• EXCERPTED RECORDS:

(* ===== verification/Udp.v ===== *)
(** * UDP sockets

    [src/transport/udp.cpp], over the platform interface. *)

From stdpp Require Import prelude gmap sets list strings.
From Stdlib Require Import ZArith Lia.
From S2P Require Import Prelude Transport.

Record UdpImpl := MkUdpImpl {
  udp_socket : NativeSocket;
  udp_options : IoOptions;
  udp_family : Z;
  cached_endpoint : option IpEndpoint;
  cached_address : option NativeAddress
}.

(** [implementation_]; [None] is a moved-from object. *)
Definition UdpSocket := option UdpImpl.

Definition maximum_payload_size : Z := 65507.

Definition new_udp_socket (options : IoOptions) : UdpSocket :=
  Some (MkUdpImpl invalid_socket options 0 None None).

(** The socket and its family. *)
Definition with_udp_socket (s : NativeSocket) (family : Z) (u : UdpSocket) : UdpSocket :=
  (λ i, MkUdpImpl s (udp_options i) family (cached_endpoint i) (cached_address i)) <$> u.

Definition with_udp_cache (e : IpEndpoint) (a : NativeAddress) (u : UdpSocket) : UdpSocket :=
  (λ i, MkUdpImpl (udp_socket i) (udp_options i) (udp_family i) (Some e) (Some a)) <$> u.

Definition udp_open (u : UdpSocket) : bool :=
  match u with Some i => socket_valid (udp_socket i) | None => false end.

(** [std::vector::resize] *)
Definition resize (v : list byte) (n : Z) : list byte :=
  take (Z.to_nat n) v ++ replicate (Z.to_nat n - length v) Byte.x00.

Section Udp.
Context {W : Type} {P : SocketPlatform W}.
Abbreviation M := (method (machine UdpSocket W) TransportError).

Definition udp_impl : M UdpImpl :=
  m ← get; match self m with Some i => mret i | None => lift UB end.

Definition udp_close : M unit :=
  m ← get;
  match self m with
  | None => mret tt
  | Some i =>
      s ← sys (close_socket (udp_socket i));
      set_self (with_udp_socket s 0)
  end.

Definition udp_destroy : M unit := udp_close;; set_self (λ _, None).

Fixpoint udp_bind_loop (options : IoOptions) (addresses : list NativeAddress)
    (last_error : option TransportError) : M unit :=
  match addresses with
  | [] =>
      match last_error with
      | Some e => throw e
      | None => lift (net_failure net_bind_failed "no usable UDP bind endpoint was resolved" 0)
      end
  | address :: rest =>
      socket ← attempt (sys (create_socket address datagram_type));
      match socket with
      | inl e => udp_bind_loop options rest (Some e)
      | inr socket =>
          configured ← attempt (sys (apply_options socket options));
          match configured with
          | inl e => sys (close_socket socket);; udp_bind_loop options rest (Some e)
          | inr _ =>
              bound ← attempt (sys (bind_socket socket address));
              match bound with
              | inl e => sys (close_socket socket);; udp_bind_loop options rest (Some e)
              | inr _ => set_self (with_udp_socket socket (addr_family address))
              end
          end
      end
  end.

Definition udp_bind (endpoint : IpEndpoint) : M unit :=
  m ← get;
  match self m with
  | None => lift (net_failure net_invalid_argument "cannot reuse a moved-from UDP socket" 0)
  | Some i =>
      if negb (endpoint_valid endpoint) || negb (io_options_valid (udp_options i)) then
        lift (net_failure net_invalid_argument "UDP endpoint or socket options are invalid" 0)
      else
        udp_close;;
        addresses ← sys (resolve endpoint datagram_type true);
        udp_bind_loop (udp_options i) addresses None
  end.

(** The lambda [ensure_open] of [send_to] *)
Definition ensure_open (address : NativeAddress) : M unit :=
  m ← get;
  if udp_open (self m) then
    i ← udp_impl;
    if addr_family address =? udp_family i then mret tt
    else lift (net_failure net_send_failed "UDP endpoint does not match the open socket family" 0)
  else
    socket ← sys (create_socket address datagram_type);
    i ← udp_impl;
    configured ← attempt (sys (apply_options socket (udp_options i)));
    match configured with
    | inl e => sys (close_socket socket);; throw e
    | inr _ => set_self (with_udp_socket socket (addr_family address))
    end.

Fixpoint send_to_loop (endpoint : IpEndpoint) (payload : list byte)
    (addresses : list NativeAddress) (last_error : option TransportError) : M Z :=
  match addresses with
  | [] =>
      match last_error with
      | Some e => throw e
      | None => lift (net_failure net_send_failed "no UDP endpoint matches the open socket family" 0)
      end
  | address :: rest =>
      prepared ← attempt (ensure_open address);
      match prepared with
      | inl e => send_to_loop endpoint payload rest (Some e)
      | inr _ =>
          i ← udp_impl;
          sent ← attempt (sys (send_datagram (udp_socket i) address payload));
          match sent with
          | inr n => set_self (with_udp_cache endpoint address);; mret n
          | inl e => send_to_loop endpoint payload rest (Some e)
          end
      end
  end.

Definition udp_send_to (endpoint : IpEndpoint) (payload : list byte) : M Z :=
  m ← get;
  match self m with
  | None => lift (net_failure net_invalid_argument "cannot reuse a moved-from UDP socket" 0)
  | Some i =>
      if negb (endpoint_valid endpoint) || negb (io_options_valid (udp_options i)) then
        lift (net_failure net_invalid_argument "UDP endpoint or socket options are invalid" 0)
      else if maximum_payload_size <? len payload then
        lift (net_failure net_datagram_too_large "UDP payload exceeds 65507 bytes" 0)
      else
        match bool_decide (cached_endpoint i = Some endpoint), cached_address i with
        | true, Some address =>
            ensure_open address;;
            i ← udp_impl;
            sys (send_datagram (udp_socket i) address payload)
        | _, _ =>
            addresses ← sys (resolve endpoint datagram_type false);
            send_to_loop endpoint payload addresses None
        end
  end.

Definition udp_receive (maximum_size : Z) : M Datagram :=
  m ← get;
  if negb (udp_open (self m)) then
    lift (net_failure net_not_connected "UDP socket is not open" 0)
  else if (maximum_size =? 0) || (maximum_payload_size <? maximum_size) then
    lift (net_failure net_invalid_argument "UDP receive bound must be in [1, 65507]" 0)
  else
    i ← udp_impl;
    let payload := replicate (Z.to_nat maximum_size) Byte.x00 in
    r ← sys (receive_datagram (udp_socket i) payload);
    let payload := resize r.2 (received_size r.1) in
    endpoint ← sys (to_endpoint (received_remote r.1));
    mret (MkDatagram endpoint payload).

Definition udp_local_endpoint : M IpEndpoint :=
  m ← get;
  if negb (udp_open (self m)) then
    lift (net_failure net_not_connected "UDP socket is not open" 0)
  else
    i ← udp_impl;
    address ← sys (local_address (udp_socket i));
    sys (to_endpoint address).
End Udp.
(** C36. An open UDP socket is bound to its address family: once [send_to] has a socket,
    every further address of another family is refused without a system call, so a list
    of such addresses fails with the family error and changes nothing.  In particular
    there is no fallback from an unreachable IPv6 address to an IPv4 one within a call.
    The same holds of the remembered address.  [close], [bind], [receive] and
    [local_endpoint] never forget it, whatever they return: after any sequence of such
    calls a socket that remembered a destination still remembers it with the same
    address, and if it is then open for another family, a call to that destination is
    refused without a system call, so without asking for the other addresses of the
    name. *)
Theorem udp_other_family_refused {W} {P : SocketPlatform W} (i : UdpImpl) endpoint payload
    addresses last (w : W) delays :
  socket_valid (udp_socket i) = true →
  let refusal := net_failure (A:=Z) net_send_failed
                   "UDP endpoint does not match the open socket family" 0 in
  let now := MkMachine (Some i) w delays in
  (addresses ≠ [] → Forall (λ a, addr_family a ≠ udp_family i) addresses →
   send_to_loop endpoint payload addresses last now = (refusal, now)) ∧
  (∀ (m : machine UdpSocket W) j a,
     self m = Some j → cached_endpoint j = Some endpoint → cached_address j = Some a →
     rtc udp_other_call m now →
     cached_endpoint i = Some endpoint ∧ cached_address i = Some a ∧
     (addr_family a ≠ udp_family i →
      endpoint_valid endpoint = true → io_options_valid (udp_options j) = true →
      len payload ≤ maximum_payload_size →
      udp_send_to endpoint payload now = (refusal, now))).
Proof.
  intros Hv refusal now. split.
  - intros Hne Ha. revert last. induction Ha as [|a rest Hf Ha IH]; intros last; [done|].
    cbn [send_to_loop]. unfold attempt. unfold mbind at 1, method_bind at 1.
    unfold now at 1. rewrite ensure_open_other_family by done. unfold net_failure at 1.
    destruct rest as [|b rest]; [done|]. by apply IH.
  - intros m j a Hj He Ha Hm. apply udp_other_calls_remembered in Hm.
    rewrite Hj in Hm. simpl in Hm. injection Hm as Ho Hce Hca. rewrite Hce, Hca.
    split_and!; [done..|]. intros Hf Hev Hov Hl. unfold udp_send_to.
    rewrite (method_bind_ok get _ _ _ _ Logic.eq_refl). unfold now at 1. cbn [self].
    rewrite Hev, Ho, Hov. cbn [negb orb].
    rewrite (proj2 (Z.ltb_ge _ _)) by done. rewrite bool_decide_true by congruence.
    rewrite Hca, Ha. apply method_bind_fail. by apply ensure_open_other_family.
Qed.
Lemma basic_run_ok value c :
  is_utf8 value → len value ≤ utf8_default_limit →
  basic_run value c = (Ok 0, print [OutBytes value; newline] c).
Proof.
  intros Hu Hl. destruct (utf8_run (EM:=Model) value Hu Hl) as [He Hd].
  destruct (example_frame (EM:=Model) (MkMessage (MkVersion 1 0) 1 42 flags_none [] value))
    as [Hf Hg]; [apply example_sendable; [by_compute..|done]|].
  unfold basic_run. rewrite (expected_ok _ _ _ _ He), (expected_ok _ _ _ _ Hf),
    (expected_ok _ _ _ _ Hg), (expected_ok _ _ _ _ Hd).
  unfold modify, mbind, method_bind, mret, method_ret. by rewrite bool_decide_true.
Qed.

Lemma stream_run_ok value d c :
  is_utf8 value → len value ≤ utf8_default_limit →
  ∃ d', stream_run value (d, c) =
    (Ok 0, (d', print [OutText "type="; OutNumber 2; OutText " correlation="; OutNumber 99; newline] c)) ∧
    buffered_size d' = 0.
Proof.
  intros Hu Hl. destruct (utf8_run (EM:=Model) value Hu Hl) as [He _].
  set (m := MkMessage (MkVersion 1 0) 2 99 flags_none [] value).
  assert (sendable default_limits m) as Hm by (apply example_sendable; [by_compute..|done]).
  destruct (example_frame (EM:=Model) m Hm) as [Hf _].
  pose proof default_stream_inv as Hi. pose proof (proj2 Hm) as (_ & _ & _ & _ & Hsize).
  destruct (push_each_run (frame_wire m) (new_stream default_limits) c Hi) as (d1 & E1 & Hi1 & Hl1 & Hq1).
  { change (len (pending (new_stream default_limits))) with 0. cbn [stream_limits new_stream].
    assert (max_frame_size default_limits ≤ max_buffered_bytes default_limits) by by_compute. lia. }
  destruct (next_frame (EM:=Model) d1 m []) as (d2 & E2 & Hi2 & _ & Hq2);
    [done|by rewrite Hl1|by rewrite app_nil_r|].
  exists d2. split.
  - unfold stream_run. fold m. rewrite (expected_ok _ _ _ _ He), (expected_ok _ _ _ _ Hf).
    rewrite (method_bind_ok _ _ _ tt (new_stream default_limits, c)) by done.
    rewrite (method_bind_ok _ _ _ _ _ E1). cbn [negb]. by rewrite (local_ok _ _ _ _ _ _ E2).
  - by apply buffered_size_empty.
Qed.

(** ** examples/security.cpp *)
Section SecurityExampleFacts.
Context {SE : SecureErase} {SEL : SecureEraseLaws SE}.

• WHAT THE TASK ASKS:
The answer should consist of every line from the listing above that includes the word "IpEndpoint".

• ANSWER TO THIS PROBLEM:
  cached_endpoint : option IpEndpoint;
Definition with_udp_cache (e : IpEndpoint) (a : NativeAddress) (u : UdpSocket) : UdpSocket :=
Definition udp_bind (endpoint : IpEndpoint) : M unit :=
Fixpoint send_to_loop (endpoint : IpEndpoint) (payload : list byte)
Definition udp_send_to (endpoint : IpEndpoint) (payload : list byte) : M Z :=
Definition udp_local_endpoint : M IpEndpoint :=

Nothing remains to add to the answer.